Records from a collection:
▶

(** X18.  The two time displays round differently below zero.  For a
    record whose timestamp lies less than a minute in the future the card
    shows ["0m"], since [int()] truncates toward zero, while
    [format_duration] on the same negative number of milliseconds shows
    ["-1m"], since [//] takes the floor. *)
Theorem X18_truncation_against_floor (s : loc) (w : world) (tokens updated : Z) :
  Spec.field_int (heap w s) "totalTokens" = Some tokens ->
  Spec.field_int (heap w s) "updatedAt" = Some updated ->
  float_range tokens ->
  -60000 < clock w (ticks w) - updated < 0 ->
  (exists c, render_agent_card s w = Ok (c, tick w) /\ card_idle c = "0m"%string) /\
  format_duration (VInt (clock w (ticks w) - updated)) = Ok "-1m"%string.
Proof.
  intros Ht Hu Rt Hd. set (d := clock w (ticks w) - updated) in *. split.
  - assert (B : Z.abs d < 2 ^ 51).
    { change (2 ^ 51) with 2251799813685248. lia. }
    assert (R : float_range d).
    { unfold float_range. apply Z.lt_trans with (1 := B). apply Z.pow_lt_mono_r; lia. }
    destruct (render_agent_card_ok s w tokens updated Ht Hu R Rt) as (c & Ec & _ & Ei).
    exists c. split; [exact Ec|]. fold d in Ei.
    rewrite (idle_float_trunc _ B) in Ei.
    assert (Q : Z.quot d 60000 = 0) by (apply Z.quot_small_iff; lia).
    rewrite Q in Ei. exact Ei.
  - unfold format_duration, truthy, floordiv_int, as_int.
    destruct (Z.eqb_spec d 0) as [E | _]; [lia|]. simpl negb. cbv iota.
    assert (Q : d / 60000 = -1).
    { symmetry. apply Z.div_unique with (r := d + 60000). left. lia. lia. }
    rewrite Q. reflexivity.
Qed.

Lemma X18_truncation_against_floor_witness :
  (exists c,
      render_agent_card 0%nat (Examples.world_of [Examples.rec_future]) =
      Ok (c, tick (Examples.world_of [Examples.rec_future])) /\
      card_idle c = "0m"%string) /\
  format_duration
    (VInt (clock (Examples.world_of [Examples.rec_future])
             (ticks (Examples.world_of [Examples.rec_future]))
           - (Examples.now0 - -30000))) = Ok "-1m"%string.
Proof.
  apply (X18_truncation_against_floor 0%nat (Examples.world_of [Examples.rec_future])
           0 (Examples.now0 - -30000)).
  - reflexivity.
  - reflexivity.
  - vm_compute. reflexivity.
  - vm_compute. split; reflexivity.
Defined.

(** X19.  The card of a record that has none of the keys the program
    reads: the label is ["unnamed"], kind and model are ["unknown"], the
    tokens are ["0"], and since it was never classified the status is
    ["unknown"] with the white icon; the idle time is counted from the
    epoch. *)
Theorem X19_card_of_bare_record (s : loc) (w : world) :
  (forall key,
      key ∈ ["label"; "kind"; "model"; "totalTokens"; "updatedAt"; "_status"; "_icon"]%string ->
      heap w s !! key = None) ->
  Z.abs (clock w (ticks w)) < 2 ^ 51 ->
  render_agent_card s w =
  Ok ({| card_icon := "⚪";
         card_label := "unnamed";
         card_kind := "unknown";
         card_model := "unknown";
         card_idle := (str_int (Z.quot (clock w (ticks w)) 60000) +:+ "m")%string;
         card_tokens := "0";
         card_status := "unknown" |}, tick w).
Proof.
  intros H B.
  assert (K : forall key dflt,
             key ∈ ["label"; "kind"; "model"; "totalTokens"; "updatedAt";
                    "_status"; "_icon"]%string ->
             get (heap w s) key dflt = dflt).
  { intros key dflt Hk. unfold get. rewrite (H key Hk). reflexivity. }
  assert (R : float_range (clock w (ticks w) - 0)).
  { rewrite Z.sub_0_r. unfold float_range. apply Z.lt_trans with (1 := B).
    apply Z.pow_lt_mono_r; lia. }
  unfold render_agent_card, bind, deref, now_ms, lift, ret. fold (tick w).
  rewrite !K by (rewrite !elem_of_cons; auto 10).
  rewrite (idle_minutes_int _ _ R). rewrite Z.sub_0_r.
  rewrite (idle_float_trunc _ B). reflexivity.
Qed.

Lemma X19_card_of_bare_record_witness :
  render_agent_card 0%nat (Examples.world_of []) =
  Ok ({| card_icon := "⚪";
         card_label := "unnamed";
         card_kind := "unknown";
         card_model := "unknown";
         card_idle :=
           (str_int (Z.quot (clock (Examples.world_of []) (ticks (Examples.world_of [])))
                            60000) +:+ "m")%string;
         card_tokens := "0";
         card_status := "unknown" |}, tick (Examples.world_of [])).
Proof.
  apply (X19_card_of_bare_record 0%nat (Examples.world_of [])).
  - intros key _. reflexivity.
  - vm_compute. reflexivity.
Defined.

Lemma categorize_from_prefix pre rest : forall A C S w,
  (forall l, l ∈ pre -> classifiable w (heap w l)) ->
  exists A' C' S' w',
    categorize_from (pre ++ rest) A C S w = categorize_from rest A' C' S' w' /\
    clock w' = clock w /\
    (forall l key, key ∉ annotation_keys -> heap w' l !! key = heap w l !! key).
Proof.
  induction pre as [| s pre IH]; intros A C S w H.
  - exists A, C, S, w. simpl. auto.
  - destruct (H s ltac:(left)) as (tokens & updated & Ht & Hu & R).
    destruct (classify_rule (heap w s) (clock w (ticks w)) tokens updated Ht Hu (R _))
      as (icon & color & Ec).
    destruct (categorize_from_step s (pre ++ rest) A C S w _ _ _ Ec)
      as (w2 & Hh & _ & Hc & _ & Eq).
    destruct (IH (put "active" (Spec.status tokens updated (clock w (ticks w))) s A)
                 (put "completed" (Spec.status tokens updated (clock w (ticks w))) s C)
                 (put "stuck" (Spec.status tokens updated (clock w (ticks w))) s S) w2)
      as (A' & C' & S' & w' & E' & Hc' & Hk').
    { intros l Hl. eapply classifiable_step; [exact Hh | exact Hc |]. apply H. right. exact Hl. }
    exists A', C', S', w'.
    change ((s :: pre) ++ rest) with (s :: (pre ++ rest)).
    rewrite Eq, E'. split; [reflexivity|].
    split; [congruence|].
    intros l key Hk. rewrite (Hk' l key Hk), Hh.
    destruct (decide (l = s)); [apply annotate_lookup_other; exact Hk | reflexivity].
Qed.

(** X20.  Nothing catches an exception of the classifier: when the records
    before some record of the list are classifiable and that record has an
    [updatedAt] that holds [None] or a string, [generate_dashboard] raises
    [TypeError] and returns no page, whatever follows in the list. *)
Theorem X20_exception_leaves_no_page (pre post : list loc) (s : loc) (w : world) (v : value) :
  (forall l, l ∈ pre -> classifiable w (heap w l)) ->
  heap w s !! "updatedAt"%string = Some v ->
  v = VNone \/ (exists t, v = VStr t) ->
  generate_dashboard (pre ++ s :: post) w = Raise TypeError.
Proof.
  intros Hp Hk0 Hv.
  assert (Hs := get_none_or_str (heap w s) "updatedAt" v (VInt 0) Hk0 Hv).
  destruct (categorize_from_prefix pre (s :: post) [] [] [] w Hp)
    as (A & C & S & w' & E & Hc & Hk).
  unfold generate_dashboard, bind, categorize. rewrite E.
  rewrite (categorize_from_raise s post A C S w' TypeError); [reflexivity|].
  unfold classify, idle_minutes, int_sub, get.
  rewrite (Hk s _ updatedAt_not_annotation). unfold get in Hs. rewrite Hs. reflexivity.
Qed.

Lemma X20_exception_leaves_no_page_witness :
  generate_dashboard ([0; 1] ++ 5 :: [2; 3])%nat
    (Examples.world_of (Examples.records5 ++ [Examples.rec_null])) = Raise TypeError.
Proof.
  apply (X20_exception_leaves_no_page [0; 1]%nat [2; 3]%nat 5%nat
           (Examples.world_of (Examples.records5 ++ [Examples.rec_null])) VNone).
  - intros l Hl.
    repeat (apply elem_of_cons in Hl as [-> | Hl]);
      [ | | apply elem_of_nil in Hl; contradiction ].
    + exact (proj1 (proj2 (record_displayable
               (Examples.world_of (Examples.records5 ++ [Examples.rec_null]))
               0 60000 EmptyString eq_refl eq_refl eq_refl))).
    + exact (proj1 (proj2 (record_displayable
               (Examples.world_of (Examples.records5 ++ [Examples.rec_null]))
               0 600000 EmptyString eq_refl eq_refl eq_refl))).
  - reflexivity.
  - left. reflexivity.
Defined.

◀

## Prompt
Going through the entries above, show each line that contains "forall".

## Result
  (forall key,
  assert (K : forall key dflt,
Lemma categorize_from_prefix pre rest : forall A C S w,
  (forall l, l ∈ pre -> classifiable w (heap w l)) ->
    (forall l key, key ∉ annotation_keys -> heap w' l !! key = heap w l !! key).
  (forall l, l ∈ pre -> classifiable w (heap w l)) ->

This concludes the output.